El
pregonero de mi barrio tiene ojos de sapo, la nariz afilada, boca
babosa y orejas de soplillo. No es que sea feo, parece un gallo peleón,
está borracho como las cubas del cantinero; lleva tallada la cruz en su
frente, un buen porrazo; una biblia en la mano, es su botella de vino y
danzando como un hidalgo va cantando su canción:
"Está visto y comprobado, el que come jamón está gordo y colorado".
Duerme
entre cartones, bancos y grandes callejones. Despierta en la madrugada
de su sueño más profundo, la resaca le hace creer que es Señor o
Monsieur de alto prestigio. Un día, creyéndose muerto, visitó el
cementerio, cantando y bailando, formó tal escándalo que revivió hasta
los muertos.

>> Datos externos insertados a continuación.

(** ** What a scanned line says *)

Definition turn_state (t : Turn) : LineScan := match t with Advance s | AdvanceTwo s | Break s => s end.

(** An invariant of the locals that every turn keeps holds at the end. *)
Lemma scan_chars_inv (full : str) (I : LineScan -> Prop) :
  (forall pre c rest prev s turn, full = pre ++ c :: rest -> I s ->
     scan_turn s prev (str_len pre) c rest = Ok turn -> I (turn_state turn)) ->
  forall l pre prev s s', full = pre ++ l -> I s ->
    scan_chars s prev (str_len pre) l = Ok s' -> I s'.
Proof.
  intros Hstep l. remember (length l) as n eqn:Hn. revert l Hn. induction n as [n IH] using lt_wf_ind.
  intros [|c rest] -> pre prev s s' Hfull HI; cbn [scan_chars]; [by intros [= <-]|].
  destruct (scan_turn _ _ _ _ _) as [turn|] eqn:Ht; [|done]. cbn [mbind result_bind].
  pose proof (Hstep _ _ _ _ _ _ Hfull HI Ht) as HI'. destruct turn as [s1|s1|s1]; cbn [turn_state] in HI'.
  - intros Hsc. apply (IH (length rest) ltac:(cbn; lia) rest eq_refl (pre ++ [c]) (Some c) s1);
      [by rewrite Hfull, <-app_assoc|done|]. rewrite str_len_app. cbn. by rewrite Z.add_0_r.
  - destruct rest as [|c2 rest]; [by intros [= <-]|]. intros Hsc.
    apply (IH (length rest) ltac:(cbn; lia) rest eq_refl (pre ++ [c; c2]) (Some c2) s1);
      [by rewrite Hfull, <-app_assoc|done|]. rewrite str_len_app. cbn. by rewrite Z.add_0_r, Z.add_assoc.
  - by intros [= <-].
Qed.

Ltac turn_cases H :=
  unfold scan_turn in H; cbn zeta in H;
  repeat match type of H with
  | (match ?x with _ => _ end) = _ => destruct x eqn:?; try discriminate H
  | (if ?x then _ else _) = _ => destruct x eqn:?; try discriminate H
  | (mbind _ _) = _ => apply bind_ok_iff in H as (? & ? & H)
  end.

(** Decide comparisons of character constants. *)
Ltac eval_chars :=
  repeat (match goal with
  | |- context [Z.eqb ?x ?y] =>
      let v := eval vm_compute in (Z.eqb x y) in
      match v with true => idtac | false => idtac end; change (Z.eqb x y) with v
  | |- context [is_blank ?x] =>
      let v := eval vm_compute in (is_blank x) in
      match v with true => idtac | false => idtac end; change (is_blank x) with v
  end; cbn [andb orb negb]).

(** The end of the key is the colon of a key terminator. *)
Definition key_at (full : str) (e : Z) : Prop :=
  exists k rest, full = k ++ ch ":" :: rest /\ str_len k = e /\ blank_or_end rest = true.

Lemma structural_key s at_ c rest e :
  key_end (structural s at_ c rest) = Some e -> key_end s = Some e \/
  (key_end s = None /\ e = at_ /\ c = ch ":" /\ blank_or_end rest = true).
Proof.
  unfold structural. destruct (Z.eqb_spec c (ch ":")) as [->|]; [eval_chars|].
  - destruct (blank_or_end rest) eqn:Hb; cbn [orb].
    + cbn. destruct (flow s =? 0); cbn; [|by left]. destruct (key_end s); [by left|]. intros [= <-]. by right.
    + destruct (_ && (0 <? flow s)) eqn:Hf; cbn; [|by left]. apply andb_true_iff in Hf as [_ Hf].
      destruct (Z.eqb_spec (flow s) 0); [lia|]. by left.
  - repeat match goal with |- context [if ?b then _ else _] => destruct b end; cbn; by left.
Qed.

Lemma scan_line_key (trimmed : str) facts e :
  scan_line trimmed = Ok facts -> key_end facts = Some e -> key_at trimmed e.
Proof.
  unfold scan_line. intros (s & Hs & Hr)%bind_ok_iff He.
  assert (forall e, key_end s = Some e -> key_at trimmed e) as HI.
  { refine (scan_chars_inv trimmed (fun s => forall e, key_end s = Some e -> key_at trimmed e) _
              trimmed [] None line_start s eq_refl _ Hs); [|by intros ?].
    intros pre c rest prev s0 turn Hfull HI Ht. turn_cases Ht; injection Ht as <-; cbn; auto.
    all: intros e' He'.
    all: try (apply HI; by destruct (node_start s0)).
    apply structural_key in He' as [He'|(_ & -> & -> & Hb)].
    - apply HI. by destruct (node_start s0).
    - by exists pre, rest. }
  apply bind_ok_iff in Hr as ([] & _ & Hr). apply bind_ok_iff in Hr as ([] & _ & [= <-]). by apply HI.
Qed.

(** ** What is refused where a value begins *)

(** Text that opens no quote, comment or block scalar, and text that moreover
    closes no flow collection. *)
Definition no_escape (c : char) : bool :=
  negb ((c =? single_quote) || (c =? double_quote) || (c =? ch "#") || (c =? ch "|") || (c =? ch ">")).
Definition no_close (c : char) : bool := no_escape c && negb ((c =? ch "]") || (c =? ch "}")).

Éste, todo asustado le dio un infarto, y allí caído (todos
fueron a su entierro) menos los difuntos que salieron corriendo. Se
formó tal revuelo como en el gallinero de mi abuelo, a la antigua
usanza, austeros o aventureros, que mataban a los gallos peleones por el
cuello.
Y
es que no había mejor borracho que parezca un gallo, como el pregonero
de mi barrio; que desesperaba a los vivos y resucitaba a los muertos.